- **What the task asks**: What are the lines of the listing below, word for word, from the first down to the one that contains "Lens data_sec_cnt (fun"?

- - - - -

(* ===== verification/Fat.v ===== *)
(** The FAT32 volume: kernel/fat32.c up to [etrunc], the part that works on
    sectors, the allocation table and the bytes of a file.

    [fsys] holds the three objects of the file: [fat], the geometry read from
    the boot sector; the entry cache, a ring of entries through [root]; and
    [root] itself.  An entry is its index: [ROOT] is [&root], [i < 50] is
    [&ecache.entries[i]].  The state puts the file system beside the buffer
    cache it reads through.  [rw_clus] moves bytes between a sector and memory,
    of the user or of the kernel, or a variable of its caller ([Local]). *)

From S2P Require Import Prelude Mem Strings Locks Kalloc Vm ProcState Vma Proc ProcFacts Sleeplock Bio Circ FatName.

Definition FAT32_BAD : Z := 0x0ffffff7.
Definition FAT32_EOC : Z := 0x0ffffff8.
Definition FAT32_EOF : Z := 0x0fffffff.
Definition ENTRY_CACHE_NUM : nat := 50.
Definition ROOT : nat := ENTRY_CACHE_NUM.

Record fat := Fat {
  first_data_sec : Z;
  data_sec_cnt : Z;
  data_clus_cnt : Z;
  byts_per_clus : Z;
  byts_per_sec : Z;
  sec_per_clus : Z;
  rsvd_sec_cnt : Z;
  fat_cnt : Z;
  hidd_sec : Z;
  tot_sec : Z;
  fat_sz : Z;
  root_clus : Z
}.

Definition first_data_sec_l : lens fat (Z) :=
  Lens first_data_sec (fun v r => Fat v (data_sec_cnt r) (data_clus_cnt r) (byts_per_clus r)
    (byts_per_sec r) (sec_per_clus r) (rsvd_sec_cnt r) (fat_cnt r) (hidd_sec r) (tot_sec r)
    (fat_sz r) (root_clus r)).
Definition data_sec_cnt_l : lens fat (Z) :=
  Lens data_sec_cnt (fun v r => Fat (first_data_sec r) v (data_clus_cnt r) (byts_per_clus r)
    (byts_per_sec r) (sec_per_clus r) (rsvd_sec_cnt r) (fat_cnt r) (hidd_sec r) (tot_sec r)
    (fat_sz r) (root_clus r)).
Definition data_clus_cnt_l : lens fat (Z) :=
  Lens data_clus_cnt (fun v r => Fat (first_data_sec r) (data_sec_cnt r) v (byts_per_clus r)
    (byts_per_sec r) (sec_per_clus r) (rsvd_sec_cnt r) (fat_cnt r) (hidd_sec r) (tot_sec r)
    (fat_sz r) (root_clus r)).
Definition byts_per_clus_l : lens fat (Z) :=
  Lens byts_per_clus (fun v r => Fat (first_data_sec r) (data_sec_cnt r) (data_clus_cnt r) v
    (byts_per_sec r) (sec_per_clus r) (rsvd_sec_cnt r) (fat_cnt r) (hidd_sec r) (tot_sec r)
    (fat_sz r) (root_clus r)).
Definition byts_per_sec_l : lens fat (Z) :=
  Lens byts_per_sec (fun v r => Fat (first_data_sec r) (data_sec_cnt r) (data_clus_cnt r)
    (byts_per_clus r) v (sec_per_clus r) (rsvd_sec_cnt r) (fat_cnt r) (hidd_sec r) (tot_sec r)
    (fat_sz r) (root_clus r)).
Definition sec_per_clus_l : lens fat (Z) :=
  Lens sec_per_clus (fun v r => Fat (first_data_sec r) (data_sec_cnt r) (data_clus_cnt r)
    (byts_per_clus r) (byts_per_sec r) v (rsvd_sec_cnt r) (fat_cnt r) (hidd_sec r) (tot_sec r)
    (fat_sz r) (root_clus r)).
Definition rsvd_sec_cnt_l : lens fat (Z) :=
  Lens rsvd_sec_cnt (fun v r => Fat (first_data_sec r) (data_sec_cnt r) (data_clus_cnt r)
    (byts_per_clus r) (byts_per_sec r) (sec_per_clus r) v (fat_cnt r) (hidd_sec r) (tot_sec r)
    (fat_sz r) (root_clus r)).
Definition fat_cnt_l : lens fat (Z) :=
  Lens fat_cnt (fun v r => Fat (first_data_sec r) (data_sec_cnt r) (data_clus_cnt r)
    (byts_per_clus r) (byts_per_sec r) (sec_per_clus r) (rsvd_sec_cnt r) v (hidd_sec r)
    (tot_sec r) (fat_sz r) (root_clus r)).
Definition hidd_sec_l : lens fat (Z) :=
  Lens hidd_sec (fun v r => Fat (first_data_sec r) (data_sec_cnt r) (data_clus_cnt r)
    (byts_per_clus r) (byts_per_sec r) (sec_per_clus r) (rsvd_sec_cnt r) (fat_cnt r) v (tot_sec
    r) (fat_sz r) (root_clus r)).
Definition tot_sec_l : lens fat (Z) :=
  Lens tot_sec (fun v r => Fat (first_data_sec r) (data_sec_cnt r) (data_clus_cnt r)
    (byts_per_clus r) (byts_per_sec r) (sec_per_clus r) (rsvd_sec_cnt r) (fat_cnt r) (hidd_sec
    r) v (fat_sz r) (root_clus r)).
Definition fat_sz_l : lens fat (Z) :=
  Lens fat_sz (fun v r => Fat (first_data_sec r) (data_sec_cnt r) (data_clus_cnt r)
    (byts_per_clus r) (byts_per_sec r) (sec_per_clus r) (rsvd_sec_cnt r) (fat_cnt r) (hidd_sec
    r) (tot_sec r) v (root_clus r)).
Definition root_clus_l : lens fat (Z) :=
  Lens root_clus (fun v r => Fat (first_data_sec r) (data_sec_cnt r) (data_clus_cnt r)
    (byts_per_clus r) (byts_per_sec r) (sec_per_clus r) (rsvd_sec_cnt r) (fat_cnt r) (hidd_sec
    r) (tot_sec r) (fat_sz r) v).

#[export] Instance first_data_sec_laws : LensLaws first_data_sec_l.
Proof. by split; [split|]; intros; repeat match goal with x : fat |- _ => destruct x end. Qed.
#[export] Instance data_sec_cnt_laws : LensLaws data_sec_cnt_l.
Proof. by split; [split|]; intros; repeat match goal with x : fat |- _ => destruct x end. Qed.
#[export] Instance data_clus_cnt_laws : LensLaws data_clus_cnt_l.
Proof. by split; [split|]; intros; repeat match goal with x : fat |- _ => destruct x end. Qed.
#[export] Instance byts_per_clus_laws : LensLaws byts_per_clus_l.
Proof. by split; [split|]; intros; repeat match goal with x : fat |- _ => destruct x end. Qed.
#[export] Instance byts_per_sec_laws : LensLaws byts_per_sec_l.
Proof. by split; [split|]; intros; repeat match goal with x : fat |- _ => destruct x end. Qed.
#[export] Instance sec_per_clus_laws : LensLaws sec_per_clus_l.
Proof. by split; [split|]; intros; repeat match goal with x : fat |- _ => destruct x end. Qed.
#[export] Instance rsvd_sec_cnt_laws : LensLaws rsvd_sec_cnt_l.
Proof. by split; [split|]; intros; repeat match goal with x : fat |- _ => destruct x end. Qed.
#[export] Instance fat_cnt_laws : LensLaws fat_cnt_l.
Proof. by split; [split|]; intros; repeat match goal with x : fat |- _ => destruct x end. Qed.
#[export] Instance hidd_sec_laws : LensLaws hidd_sec_l.
Proof. by split; [split|]; intros; repeat match goal with x : fat |- _ => destruct x end. Qed.
#[export] Instance tot_sec_laws : LensLaws tot_sec_l.
Proof. by split; [split|]; intros; repeat match goal with x : fat |- _ => destruct x end. Qed.
#[export] Instance fat_sz_laws : LensLaws fat_sz_l.
Proof. by split; [split|]; intros; repeat match goal with x : fat |- _ => destruct x end. Qed.
#[export] Instance root_clus_laws : LensLaws root_clus_l.
Proof. by split; [split|]; intros; repeat match goal with x : fat |- _ => destruct x end. Qed.

Record dirent := Dirent {
  d_filename : list Z;
  d_attribute : Z;
  d_first_clus : Z;
  d_file_size : Z;
  d_cur_clus : Z;
  d_clus_cnt : Z;
  d_dev : Z;
  d_dirty : Z;
  d_valid : Z;
  d_ref : Z;
  d_off : Z;
  d_parent : option nat;
  d_next : nat;
  d_prev : nat;
  d_lock : sleeplock
}.

Definition d_filename_l : lens dirent (list Z) :=
  Lens d_filename (fun v r => Dirent v (d_attribute r) (d_first_clus r) (d_file_size r)
    (d_cur_clus r) (d_clus_cnt r) (d_dev r) (d_dirty r) (d_valid r) (d_ref r) (d_off r)
    (d_parent r) (d_next r) (d_prev r) (d_lock r)).
Definition d_attribute_l : lens dirent (Z) :=
  Lens d_attribute (fun v r => Dirent (d_filename r) v (d_first_clus r) (d_file_size r)
    (d_cur_clus r) (d_clus_cnt r) (d_dev r) (d_dirty r) (d_valid r) (d_ref r) (d_off r)
    (d_parent r) (d_next r) (d_prev r) (d_lock r)).
Definition d_first_clus_l : lens dirent (Z) :=
  Lens d_first_clus (fun v r => Dirent (d_filename r) (d_attribute r) v (d_file_size r)
    (d_cur_clus r) (d_clus_cnt r) (d_dev r) (d_dirty r) (d_valid r) (d_ref r) (d_off r)
    (d_parent r) (d_next r) (d_prev r) (d_lock r)).
Definition d_file_size_l : lens dirent (Z) :=
  Lens d_file_size (fun v r => Dirent (d_filename r) (d_attribute r) (d_first_clus r) v
    (d_cur_clus r) (d_clus_cnt r) (d_dev r) (d_dirty r) (d_valid r) (d_ref r) (d_off r)
    (d_parent r) (d_next r) (d_prev r) (d_lock r)).
Definition d_cur_clus_l : lens dirent (Z) :=
  Lens d_cur_clus (fun v r => Dirent (d_filename r) (d_attribute r) (d_first_clus r)
    (d_file_size r) v (d_clus_cnt r) (d_dev r) (d_dirty r) (d_valid r) (d_ref r) (d_off r)
    (d_parent r) (d_next r) (d_prev r) (d_lock r)).
Definition d_clus_cnt_l : lens dirent (Z) :=
  Lens d_clus_cnt (fun v r => Dirent (d_filename r) (d_attribute r) (d_first_clus r)
    (d_file_size r) (d_cur_clus r) v (d_dev r) (d_dirty r) (d_valid r) (d_ref r) (d_off r)
    (d_parent r) (d_next r) (d_prev r) (d_lock r)).
Definition d_dev_l : lens dirent (Z) :=
  Lens d_dev (fun v r => Dirent (d_filename r) (d_attribute r) (d_first_clus r) (d_file_size r)
    (d_cur_clus r) (d_clus_cnt r) v (d_dirty r) (d_valid r) (d_ref r) (d_off r) (d_parent r)
    (d_next r) (d_prev r) (d_lock r)).
Definition d_dirty_l : lens dirent (Z) :=
  Lens d_dirty (fun v r => Dirent (d_filename r) (d_attribute r) (d_first_clus r) (d_file_size
    r) (d_cur_clus r) (d_clus_cnt r) (d_dev r) v (d_valid r) (d_ref r) (d_off r) (d_parent r)
    (d_next r) (d_prev r) (d_lock r)).
Definition d_valid_l : lens dirent (Z) :=
  Lens d_valid (fun v r => Dirent (d_filename r) (d_attribute r) (d_first_clus r) (d_file_size
    r) (d_cur_clus r) (d_clus_cnt r) (d_dev r) (d_dirty r) v (d_ref r) (d_off r) (d_parent r)
    (d_next r) (d_prev r) (d_lock r)).
Definition d_ref_l : lens dirent (Z) :=
  Lens d_ref (fun v r => Dirent (d_filename r) (d_attribute r) (d_first_clus r) (d_file_size r)
    (d_cur_clus r) (d_clus_cnt r) (d_dev r) (d_dirty r) (d_valid r) v (d_off r) (d_parent r)
    (d_next r) (d_prev r) (d_lock r)).
Definition d_off_l : lens dirent (Z) :=
  Lens d_off (fun v r => Dirent (d_filename r) (d_attribute r) (d_first_clus r) (d_file_size r)
    (d_cur_clus r) (d_clus_cnt r) (d_dev r) (d_dirty r) (d_valid r) (d_ref r) v (d_parent r)
    (d_next r) (d_prev r) (d_lock r)).
Definition d_parent_l : lens dirent (option nat) :=
  Lens d_parent (fun v r => Dirent (d_filename r) (d_attribute r) (d_first_clus r) (d_file_size
    r) (d_cur_clus r) (d_clus_cnt r) (d_dev r) (d_dirty r) (d_valid r) (d_ref r) (d_off r) v
    (d_next r) (d_prev r) (d_lock r)).
Definition d_next_l : lens dirent (nat) :=
  Lens d_next (fun v r => Dirent (d_filename r) (d_attribute r) (d_first_clus r) (d_file_size
    r) (d_cur_clus r) (d_clus_cnt r) (d_dev r) (d_dirty r) (d_valid r) (d_ref r) (d_off r)
    (d_parent r) v (d_prev r) (d_lock r)).
Definition d_prev_l : lens dirent (nat) :=
  Lens d_prev (fun v r => Dirent (d_filename r) (d_attribute r) (d_first_clus r) (d_file_size
    r) (d_cur_clus r) (d_clus_cnt r) (d_dev r) (d_dirty r) (d_valid r) (d_ref r) (d_off r)
    (d_parent r) (d_next r) v (d_lock r)).
Definition d_lock_l : lens dirent (sleeplock) :=
  Lens d_lock (fun v r => Dirent (d_filename r) (d_attribute r) (d_first_clus r) (d_file_size
    r) (d_cur_clus r) (d_clus_cnt r) (d_dev r) (d_dirty r) (d_valid r) (d_ref r) (d_off r)
    (d_parent r) (d_next r) (d_prev r) v).

#[export] Instance d_filename_laws : LensLaws d_filename_l.
Proof. by split; [split|]; intros; repeat match goal with x : dirent |- _ => destruct x end.
    Qed.
#[export] Instance d_attribute_laws : LensLaws d_attribute_l.
Proof. by split; [split|]; intros; repeat match goal with x : dirent |- _ => destruct x end.
    Qed.
#[export] Instance d_first_clus_laws : LensLaws d_first_clus_l.
Proof. by split; [split|]; intros; repeat match goal with x : dirent |- _ => destruct x end.
    Qed.
#[export] Instance d_file_size_laws : LensLaws d_file_size_l.
Proof. by split; [split|]; intros; repeat match goal with x : dirent |- _ => destruct x end.
    Qed.
#[export] Instance d_cur_clus_laws : LensLaws d_cur_clus_l.
Proof. by split; [split|]; intros; repeat match goal with x : dirent |- _ => destruct x end.
    Qed.
#[export] Instance d_clus_cnt_laws : LensLaws d_clus_cnt_l.
Proof. by split; [split|]; intros; repeat match goal with x : dirent |- _ => destruct x end.
    Qed.
#[export] Instance d_dev_laws : LensLaws d_dev_l.
Proof. by split; [split|]; intros; repeat match goal with x : dirent |- _ => destruct x end.
    Qed.
#[export] Instance d_dirty_laws : LensLaws d_dirty_l.
Proof. by split; [split|]; intros; repeat match goal with x : dirent |- _ => destruct x end.
    Qed.
#[export] Instance d_valid_laws : LensLaws d_valid_l.
Proof. by split; [split|]; intros; repeat match goal with x : dirent |- _ => destruct x end.
    Qed.
#[export] Instance d_ref_laws : LensLaws d_ref_l.
Proof. by split; [split|]; intros; repeat match goal with x : dirent |- _ => destruct x end.
    Qed.
#[export] Instance d_off_laws : LensLaws d_off_l.
Proof. by split; [split|]; intros; repeat match goal with x : dirent |- _ => destruct x end.
    Qed.
#[export] Instance d_parent_laws : LensLaws d_parent_l.
Proof. by split; [split|]; intros; repeat match goal with x : dirent |- _ => destruct x end.
    Qed.
#[export] Instance d_next_laws : LensLaws d_next_l.
Proof. by split; [split|]; intros; repeat match goal with x : dirent |- _ => destruct x end.
    Qed.
#[export] Instance d_prev_laws : LensLaws d_prev_l.
Proof. by split; [split|]; intros; repeat match goal with x : dirent |- _ => destruct x end.
    Qed.
#[export] Instance d_lock_laws : LensLaws d_lock_l.
Proof. by split; [split|]; intros; repeat match goal with x : dirent |- _ => destruct x end.
    Qed.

- - - - -

- **Output of the exercise**:
(* ===== verification/Fat.v ===== *)
(** The FAT32 volume: kernel/fat32.c up to [etrunc], the part that works on
    sectors, the allocation table and the bytes of a file.

    [fsys] holds the three objects of the file: [fat], the geometry read from
    the boot sector; the entry cache, a ring of entries through [root]; and
    [root] itself.  An entry is its index: [ROOT] is [&root], [i < 50] is
    [&ecache.entries[i]].  The state puts the file system beside the buffer
    cache it reads through.  [rw_clus] moves bytes between a sector and memory,
    of the user or of the kernel, or a variable of its caller ([Local]). *)

From S2P Require Import Prelude Mem Strings Locks Kalloc Vm ProcState Vma Proc ProcFacts Sleeplock Bio Circ FatName.

Definition FAT32_BAD : Z := 0x0ffffff7.
Definition FAT32_EOC : Z := 0x0ffffff8.
Definition FAT32_EOF : Z := 0x0fffffff.
Definition ENTRY_CACHE_NUM : nat := 50.
Definition ROOT : nat := ENTRY_CACHE_NUM.

Record fat := Fat {
  first_data_sec : Z;
  data_sec_cnt : Z;
  data_clus_cnt : Z;
  byts_per_clus : Z;
  byts_per_sec : Z;
  sec_per_clus : Z;
  rsvd_sec_cnt : Z;
  fat_cnt : Z;
  hidd_sec : Z;
  tot_sec : Z;
  fat_sz : Z;
  root_clus : Z
}.

Definition first_data_sec_l : lens fat (Z) :=
  Lens first_data_sec (fun v r => Fat v (data_sec_cnt r) (data_clus_cnt r) (byts_per_clus r)
    (byts_per_sec r) (sec_per_clus r) (rsvd_sec_cnt r) (fat_cnt r) (hidd_sec r) (tot_sec r)
    (fat_sz r) (root_clus r)).
Definition data_sec_cnt_l : lens fat (Z) :=
  Lens data_sec_cnt (fun v r => Fat (first_data_sec r) v (data_clus_cnt r) (byts_per_clus r)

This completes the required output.